Location
- Country: United States
- State: Pennsylvania
- Region: Adams County

Physical characteristics
- • coordinates: 39°48′40″N 77°12′52″W﻿ / ﻿39.8112°N 77.2145°W

= Guinn Run =

Guinn Run is a Pennsylvania stream flowing southeastward in the Gettysburg National Military Park from Cemetery Hill past the Gettysburg Museum and Visitor Center to Rock Creek.

==History==
Guinn Run was historically part of a 150 acre farm owned by the William Guinn family between 1776 and 1876. The stream was bridged by the Gettysburg and Petersburg Turnpike Company in 1809. On July 3, 1863, during the Battle of Gettysburg, the Union army fired artillery shells upon the Confederate army in the wet meadows of the stream from nearby elevated positions including Powers Hill, which was protected by the junction between Guinn Run and Rock Creek proper. Another bridge was erected by the United States War Department on Hunt Avenue circa 1913.

A dam was built on Guinn Run in the 1960s to form a paddle boat pond for Fantasyland Amusement Park, a theme park targeted at young children which operated between 1959 and 1980. The dam had fallen into disrepair by the late 1980s; a small breach had formed in the center by the spring of 1987 and vegetation growing from the dam exacerbated water seepage and erosion. In 1989, a $12.5 million (1989 USD) development concept plan was approved, which included the repair of the dam and removal of Fantasyland structures.

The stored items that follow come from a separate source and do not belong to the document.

(** Every call of [server.Shutdown] in a run has the prescribed context. *)
Lemma shutdown_calls_prescribed (cfg : serverCmdConfig) (w : World)
    (schedule : list Action) (s : State) (ctx : Context) :
  runServerCmd cfg w schedule = Some s →
  ctx ∈ shutdownCalls s →
  prescribed cfg ctx.
Proof.
  intros Hrun Hin. destruct (run_invariant _ _ _ _ Hrun) as [_ _ _ Hmain].
  unfold mainInvariant in Hmain.
  destruct (mainPC s).
  - destruct Hmain as (_ & _ & Hcalls).
    rewrite Hcalls in Hin. by apply elem_of_nil in Hin.
  - destruct Hmain as (_ & Hcalls). rewrite Hcalls in Hin. by apply elem_of_nil in Hin.
  - destruct Hmain as (_ & Hcalls). rewrite Hcalls in Hin. by apply elem_of_nil in Hin.
  - destruct Hmain as (v & _ & _ & Hcalls).
    rewrite Hcalls in Hin. by apply elem_of_nil in Hin.
  - destruct Hmain as (v & _ & _ & Hcalls & Hshape). rewrite Hcalls in Hin.
    apply list_elem_of_singleton in Hin. by subst.
  - destruct Hmain as (v & _ & Hcase). destruct (isFatal v).
    + destruct Hcase as [_ Hcalls]. rewrite Hcalls in Hin. by apply elem_of_nil in Hin.
    + destruct Hcase as (ctx' & Hcalls & Hshape). rewrite Hcalls in Hin.
      apply list_elem_of_singleton in Hin. by subst.
  - done.
Qed.

(** [server.Shutdown] is called at most once in a run. *)
Lemma shutdown_at_most_once (cfg : serverCmdConfig) (w : World)
    (schedule : list Action) (s : State) :
  runServerCmd cfg w schedule = Some s →
  (List.length (shutdownCalls s) ≤ 1)%nat.
Proof.
  intros Hrun. destruct (run_invariant _ _ _ _ Hrun) as [_ _ _ Hmain].
  unfold mainInvariant in Hmain.
  destruct (mainPC s); try done.
  - destruct Hmain as (_ & _ & ->). simpl. lia.
  - destruct Hmain as (_ & ->). simpl. lia.
  - destruct Hmain as (_ & ->). simpl. lia.
  - destruct Hmain as (v & _ & _ & ->). simpl. lia.
  - destruct Hmain as (v & _ & _ & -> & _). simpl. lia.
  - destruct Hmain as (v & _ & Hcase). destruct (isFatal v).
    + destruct Hcase as [_ ->]. simpl. lia.
    + destruct Hcase as (ctx & -> & _). simpl. lia.
Qed.

(** A serve loop that fails before any signal: the run returns. *)
Lemma serve_error_run_returns (cfg : serverCmdConfig) (w : World) (e : error) :
  errors.Is e ErrServerClosed = false →
  ∃ s, runServerCmd cfg w [aMain; aGo; aServeReturns e; aGo; aMain; aMain] = Some s
       ∧ returned s = Some (Some e)
       ∧ signalled s = false
       ∧ serverError s = Some e.
Proof.
  intros He. unfold runServerCmd. simpl. unfold stepMain. simpl. rewrite He. simpl.
  eexists. split; [reflexivity | done].
Qed.

(** C1 (amended): in every supervised run in which the foreground, once
    the stop context is done, reads from [serverError] an error other
    than "server closed" (as it does in every run where no signal
    arrived and the serve loop returned that error), that error is what
    [runServerCmd] returns, and it returns it at once: [server.Shutdown]
    is not called in that run. *)
Theorem serve_error_is_result (cfg : serverCmdConfig) (w : World)
    (schedule : list Action) (s : State) (r : option error) (e : error) :
  runServerCmd cfg w schedule = Some s →
  returned s = Some r →
  errors.Is e ErrServerClosed = false →
  observed s = Some (Some e) ∨ (signalled s = false ∧ serverError s = Some e) →
  r = Some e ∧ shutdownCalls s = [].
Proof.
  intros Hrun Hret He Hsaw.
  destruct (run_invariant _ _ _ _ Hrun) as [_ _ Hobs Hmain].
  unfold mainInvariant in Hmain. unfold returned in Hret.
  destruct (mainPC s); try done. injection Hret as ->.
  destruct Hmain as (v & Hv & Hcase).
  assert (v = Some e) as ->.
  { destruct Hsaw as [Hsaw | [Hsg Hse]]; [congruence |].
    rewrite <- Hse. symmetry. by apply Hobs. }
  simpl in Hcase. rewrite He in Hcase. simpl in Hcase. done.
Qed.

(** The serve loop fails to bind: the error is returned and nothing is
    shut down. *)
Lemma serve_error_is_result_witness :
  ∃ s, runServerCmd defaultConfig emptyWorld bindFailure = Some s
       ∧ returned s = Some (Some errAddrInUse)
       ∧ Some errAddrInUse = Some errAddrInUse ∧ shutdownCalls s = [].
Proof.
  eexists. split; [vm_compute; reflexivity |]. split; [vm_compute; reflexivity |].
  refine (serve_error_is_result defaultConfig emptyWorld bindFailure _
            (Some errAddrInUse) errAddrInUse _ _ _ _).
  - vm_compute; reflexivity.
  - vm_compute; reflexivity.
  - vm_compute; reflexivity.
  - left. vm_compute; reflexivity.
Defined.



(** C10: the tests are strict, so a fetch timeout of zero or below
    installs no deadline wrapper (the installed handler is the handler
    below, which gets each request as it came), and with a shutdown
    timeout of zero or below the context built for, and given to,
    [server.Shutdown] is the background context, without a deadline. *)
Theorem nonpositive_timeouts (cfg : serverCmdConfig) :
  (fetchTimeout cfg ≤ 0 → ∀ g, serverHandler cfg g = prefixedHandler cfg g)
  ∧ (shutdownTimeout cfg ≤ 0 →
     (∀ w, shutdownContext cfg w = (Done (Background, None), w))
     ∧ ∀ w schedule s ctx,
         runServerCmd cfg w schedule = Some s →
         ctx ∈ shutdownCalls s →
         ctx = Background).
Proof.
  split.
  - intros HT g. by apply serverHandler_without_timeout.
  - intros HG.
    assert (Hltb : (0 <? shutdownTimeout cfg) = false) by (apply Z.ltb_ge; lia).
    split.
    + intros w. unfold shutdownContext. by rewrite Hltb.
    + intros w schedule s ctx Hrun Hin.
      pose proof (shutdown_calls_prescribed _ _ _ _ _ Hrun Hin) as Hshape.
      unfold prescribed in Hshape. by rewrite Hltb in Hshape.
Qed.

(** Negative fetch and shutdown timeouts. *)
Lemma nonpositive_timeouts_witness :
  serverHandler negativeConfig echoPath = prefixedHandler negativeConfig echoPath
  ∧ shutdownContext negativeConfig emptyWorld = (Done (Background, None), emptyWorld)
  ∧ ∃ s, runServerCmd negativeConfig emptyWorld signalThenShutdown = Some s
         ∧ shutdownCalls s = [Background]
         ∧ Background = Background.
Proof.
  assert (HT : fetchTimeout negativeConfig ≤ 0) by (vm_compute; discriminate).
  assert (HG : shutdownTimeout negativeConfig ≤ 0) by (vm_compute; discriminate).
  split; [| split].
  - apply (proj1 (nonpositive_timeouts negativeConfig) HT).
  - apply (proj1 (proj2 (nonpositive_timeouts negativeConfig) HG)).
  - eexists. split; [vm_compute; reflexivity |]. split; [vm_compute; reflexivity |].
    refine (proj2 (proj2 (nonpositive_timeouts negativeConfig) HG)
              emptyWorld signalThenShutdown _ Background _ _).
    + vm_compute; reflexivity.
    + vm_compute; apply list_elem_of_here.
Defined.
(** * Orbit paths and the orbital clock of the solar-system model

    A shallow embedding of the orbital-mechanics core of [src/main.js]:
    [degToRad], [createOrbit], [setTilt], [createPlanet], [createRing] and
    [updateSystemPosition].

    Numbers.  A JavaScript number is read as a real number: [+], [-], [*]
    and [/] are the field operations of [R], [Math.cos], [Math.sin] and
    [Math.sqrt] are [cos], [sin] and [sqrt], [Math.PI] is [PI].  Rounding,
    overflow to an infinity and NaN have no counterpart in this reading;
    in particular the value of [Math.sqrt] at a negative number and of a
    division by zero are outside what the embedding describes, and no
    statement below depends on them.

    The rendering engine.  The functions of the three.js library that
    [main.js] calls on the orbit path and on the meshes are embedded in
    [Module THREE], from the library's own code, restricted to the state
    that [main.js] reads back: the point list of a geometry, and the
    position and Euler rotation of a mesh.  The 32-bit storage of a
    geometry buffer is read as exact, and its flat layout as a list of
    triples.  The scene, materials, textures, camera and renderer are
    plumbing and are left out. *)

From Stdlib Require Import String.
From Stdlib Require Import Reals Lra Lia ZArith List Bool.
From Stdlib Require Import Machin.
Import ListNotations.
Local Open Scope R_scope.

(** ** JavaScript numbers and [Math] *)

Module JS.

(** A value held by an object field: a number, or [undefined] (what a
    read outside an array yields). *)
Inductive value : Type :=
| num (r : R)
| undefined.

Definition Math_PI : R := PI.
Definition Math_sqrt (r : R) : R := sqrt r.
Definition Math_cos (r : R) : R := cos r.
Definition Math_sin (r : R) : R := sin r.
Definition Math_abs (r : R) : R := Rabs r.

(** [Math.floor]: the greatest integer below or equal to [r]. *)
Definition Math_floor (r : R) : Z := Int_part r.

(** Rounding towards zero, the quotient that [%] uses. *)
Definition trunc (r : R) : Z :=
  if Rle_dec 0 r then Int_part r else (- Int_part (- r))%Z.

(** [x % y]: the remainder has the sign of the dividend [x]. *)
Definition rem (x y : R) : R := x - y * IZR (trunc (x / y)).

(** [Number.EPSILON] *)
Definition Number_EPSILON : R := / 2 ^ 52.

(** Completion of a call: it returns a value or throws. *)
Inductive completion (A : Type) : Type :=
| Return (v : A)
| Throw (message : string).
Arguments Return {A} v.
Arguments Throw {A} message.

End JS.

(** ** The three.js functions used by [main.js] *)

Module THREE.
Import JS.

(** [Vector2], as produced by a curve: both fields are numbers. *)
Record Vector2 : Type := mkVector2 { v2x : R; v2y : R }.

(** One vertex of a position buffer ([itemSize] 3). *)
Definition vertex : Type := (R * R * R)%type.

(** [Vector3] as an object whose fields are assigned from outside. *)
Record Vector3 : Type := mkVector3 { x : value; y : value; z : value }.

In 2004, the Gettysburg National Battlefield Museum Foundation and National Park Service received approval to remove the pond and restore a 530 ft section of Guinn Run. The foundation then launched a $95 million (2005 USD) project the following year to return the Gettysburg Battlefield to its original state during the Battle of Gettysburg in 1863 and to build a new visitor center and museum, starting with the restoration of the stream. The project was completed in 2008, during which 1.912 acre of wetlands were restored alongside the stream to compensate for the 0.682 acre of wetlands disturbed during the construction of the new facilities.